When patients perceive movement in a paralysed limb, they may conclude that they are not weak. If anosognosia can be explained by perception of phantom movements, there should be a direct relation between the occurrence of phantom movement and anosognosia. This relation should be especially strong when proprioception of the plegic limb is impaired.
Nine patients with intractable epilepsy being evaluated for surgery were involved in the study. As part of their evaluation, they underwent selective hemispheric anaesthesia (Wada test). We tested patients during the right carotid injection because anosognosia occurs more often after right hemispheric anaesthesia.26-28Seizure foci were determined by surface EEG, MRI, and neuropsychological data. If no seizure focus was identified using these methods, subdural EEG electrode monitoring was performed. Neurological and demographic data for each patient are shown in the table. This project was approved by the institutional review board, and all patients gave informed consent.
We trained patients immediately preceding the Wada procedure. All patients mastered the tasks and showed intact proprioception during training. Standard clinical procedure at our institution is to inject the right hemisphere first. Minimal methohexital (Brevital, Jones Medical Industry, St Louis, MO, USA) dosage, inducing hemiparesis but not sedation, totalling 3–5 mg, was determined by the electroencephalographer monitoring the procedure. Hemiparesis was measured using a dynamometer before and after injection, and after testing. Clinically, language and memory were assessed by asking patients to repeat, follow commands, name objects, and recall objects presented. The anaesthetic effect of methohexital lasted about 3 minutes. After clinical assessment, patients received for the study another, equal, dose of methohexital.

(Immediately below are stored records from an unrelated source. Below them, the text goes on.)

(** X2. Registering modules one after the other leaves the registry that
    one sort of the old registry followed by the new modules gives; the
    global sniffer holds the imported table, sorted once. *)
Theorem registerAll_sorts_once (modules : list FormatModule)
    (this : FormatSniffer) :
  ascendingPriority (formats this) ->
  formats (snd (registerAll modules this))
  = Array_sort byPriority (formats this ++ modules)
  /\ formats (Index.sniffer modules) = Array_sort byPriority modules.
Proof.
  intros Hsorted. split.
  - now apply registerAll_sort_eq.
  - unfold Index.sniffer. rewrite registerAll_sort_eq; [reflexivity |].
    constructor.
Qed.

(** The modules of one priority, in the order of the list. *)
Lemma insert_same_priority (p : Z) (x : FormatModule)
    (l : list FormatModule) :
  filter (fun m => (priority (feature m) =? p)%Z)
    (Array_sort_insert byPriority x l)
  = filter (fun m => (priority (feature m) =? p)%Z) (x :: l).
Proof.
  induction l as [|y l IH]; [reflexivity |].
  cbn [Array_sort_insert].
  destruct (byPriority x y <=? 0)%Z eqn:Hxy; [reflexivity |].
  unfold byPriority in Hxy. apply Z.leb_gt in Hxy.
  cbn [filter] in *. rewrite IH.
  destruct (priority (feature y) =? p)%Z eqn:Hy;
    destruct (priority (feature x) =? p)%Z eqn:Hx; try reflexivity.
  apply Z.eqb_eq in Hy, Hx. lia.
Qed.

Lemma Array_sort_same_priority (p : Z) (l : list FormatModule) :
  filter (fun m => (priority (feature m) =? p)%Z) (Array_sort byPriority l)
  = filter (fun m => (priority (feature m) =? p)%Z) l.
Proof.
  induction l as [|x l IH]; [reflexivity |].
  cbn [Array_sort]. rewrite insert_same_priority.
  cbn [filter]. now rewrite IH.
Qed.

(** X3. Modules of equal priority stay in the order of their
    registration: after [registerAll], the modules of any one priority
    are those of the old registry followed by the new ones, in order. *)
Theorem registerAll_keeps_order_of_ties (p : Z)
    (modules : list FormatModule) (this : FormatSniffer) :
  ascendingPriority (formats this) ->
  filter (fun m => (priority (feature m) =? p)%Z)
    (formats (snd (registerAll modules this)))
  = filter (fun m => (priority (feature m) =? p)%Z) (formats this)
    ++ filter (fun m => (priority (feature m) =? p)%Z) modules.
Proof.
  intros Hsorted.
  rewrite (registerAll_sort_eq modules _ Hsorted).
  now rewrite Array_sort_same_priority, filter_app.
Qed.

(** ** Looking modules up *)

Lemma find_by_unique_key (A : Type) (key : A -> string) (l : list A)
    (m : A) :
  NoDup (map key l) -> In m l ->
  find (fun x => String.eqb (key x) (key m)) l = Some m.
Proof.
  induction l as [|x l IH]; intros Hnodup Hin; [contradiction |].
  cbn [map] in Hnodup. inversion Hnodup as [|? ? Hfresh Hrest]; subst.
  cbn [find]. destruct Hin as [-> | Hin].
  - now rewrite String.eqb_refl.
  - destruct (String.eqb (key x) (key m)) eqn:Hkey.
    + apply String.eqb_eq in Hkey. elim Hfresh. rewrite Hkey.
      now apply in_map.
    + now apply IH.
Qed.

Lemma find_by_absent_key (A : Type) (key : A -> string) (l : list A)
    (k : string) :
  ~ In k (map key l) ->
  find (fun x => String.eqb (key x) k) l = None.
Proof.
  intros Habsent. apply find_none_Forall. apply Forall_forall.
  intros x Hx. apply String.eqb_neq. intros Heq. apply Habsent.
  rewrite <- Heq. now apply in_map.
Qed.

(** X4. When the ids of the registered features are pairwise distinct,
    [getParserById] returns the parser of each registered module for the
    id of its feature, and null for an id that no registered feature
    has. *)
Theorem getParserById_lookup (this : FormatSniffer) :
  NoDup (map (fun m => id (feature m)) (formats this)) ->
  (forall m, In m (formats this) ->
     getParserById (id (feature m)) this = (Ret (Some (parser m)), this))
  /\ (forall formatId,
        ~ In formatId (map (fun m => id (feature m)) (formats this)) ->
        getParserById formatId this = (Ret None, this)).
Proof.
  intros Hnodup. unfold getParserById. split.
  - intros m Hin.
    now rewrite (find_by_unique_key (fun m => id (feature m)) _ _ Hnodup Hin).
  - intros formatId Habsent.
    now rewrite (find_by_absent_key (fun m => id (feature m)) _ _ Habsent).
Qed.
Definition nested : list stmt :=
  [FunctionDef "f" [] [Assign [Name "x"] one]].

Lemma extract_param_top_level_only_witness :
  map strip_bodies nested = map strip_bodies [FunctionDef "f" [] []]
  /\ absent_in "x" [FunctionDef "f" [] []] = true
  /\ new "nested.py" = Return (parsed "nested.py" nested)
  /\ extract_param (parsed "nested.py" nested) "x" = Return VNone.
Proof.
  split; [reflexivity|].
  split; [reflexivity|].
  split; [vm_compute; reflexivity|].
  apply (extract_param_top_level_only
           "nested.py" [FunctionDef "f" [] []] nested "x");
    reflexivity.
Defined.

(** [x = some_function()]: the right-hand side is no literal and the query
    raises, with the name, the file and the cause in the message. *)
Example extract_param_call_raises :
  new "call.py"
  = Return (parsed "call.py"
              [Assign [Name "x"] (Call (Name "some_function") [])])
  /\ extract_param
       (parsed "call.py"
          [Assign [Name "x"] (Call (Name "some_function") [])]) "x"
     = Raise (Exn PyRevitException
                ("Error parsing parameter: x in script file for : call.py | "
                 ++ "malformed string")).
Proof. split; vm_compute; reflexivity. Qed.

(** C6: [del x] is a top-level statement with [targets] and without
    [value].  For the script [import x; del x], which has no assignment to
    [x], the query raises instead of returning [None]. *)
Lemma extract_param_del_raises :
  new "del.py" = Return (parsed "del.py" [Import ["x"]; Delete [Name "x"]])
  /\ extract_param (parsed "del.py" [Import ["x"]; Delete [Name "x"]]) "x"
     = Raise (Exn PyRevitException
                ("Error parsing parameter: x in script file for : del.py | "
                 ++ "'Delete' object has no attribute 'value'")).
Proof. split; vm_compute; reflexivity. Qed.

Lemma init_syntax_error_is_atomic_witness :
  open_r "broken.py" = Return ("x = (1," ++ nl)
  /\ file_read ("x = (1," ++ nl) = Return ("x = (1," ++ nl)
  /\ ast_parse ("x = (1," ++ nl)
     = Raise (Exn SyntaxError "invalid syntax (<unknown>, line 1)")
  /\ new "broken.py"
     = Raise (Exn PyRevitException
                ("Error parsing script file: broken.py | "
                 ++ "invalid syntax (<unknown>, line 1)"))
  /\ ast_tree (fst (init "broken.py")) = None
  /\ raises (extract_param (fst (init "broken.py")) "x") = true.
Proof.
  split; [reflexivity|].
  split; [reflexivity|].
  split; [reflexivity|].
  apply (init_syntax_error_is_atomic (RT := runtime)
           "broken.py" ("x = (1," ++ nl) ("x = (1," ++ nl)
           (Exn SyntaxError "invalid syntax (<unknown>, line 1)") "x");
    reflexivity.
Defined.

During research testing, patients wore goggles limiting their vision so that they could not see their arms. After methohexital injection, when the patient's left forelimb became plegic, patients were asked, “Are you weak?” This question was phrased generally to capture any awareness of weakness. If patients responded negatively, they were considered to be anosognosic. Four test trials followed: (1) We assessed phantom movements by asking patients to raise their paralysed left forelimb, then asked if their left limb was raised. Once they gave an affirmative response, they were instructed to “make your right limb do what your left limb is doing.” Proprioception was considered intact when patients correctly demonstrated their left limb position using their right limb. (2) Proprioception was assessed by the examiner raising the patients' left forelimb when they were not attempting to move their left forelimb, then asking patients to demonstrate their left limb's position by placing their right limb in the same position. Phantom movement was defined as having occurred when patients raise their right limb (to demonstrate left limb position) while their left limb lay paralysed on their chest. (3) To examine task comprehension, we lifted the patients' right limb, returned it to its original position, then asked patients to demonstrate its previous position. (4) In a second “control” trial, while the left forelimb rested on the patients' chest, we asked patients to demonstrate their left limb position with their right limb. Accurate response was demonstrated when patients left their right limb resting on their chest. By requiring patients to demonstrate with their non-paretic limb the position of their left limb, we eliminated the need for the patient to respond verbally and the possibility that patients' verbal responses may reflect deduction of movement from intention rather than actual movement.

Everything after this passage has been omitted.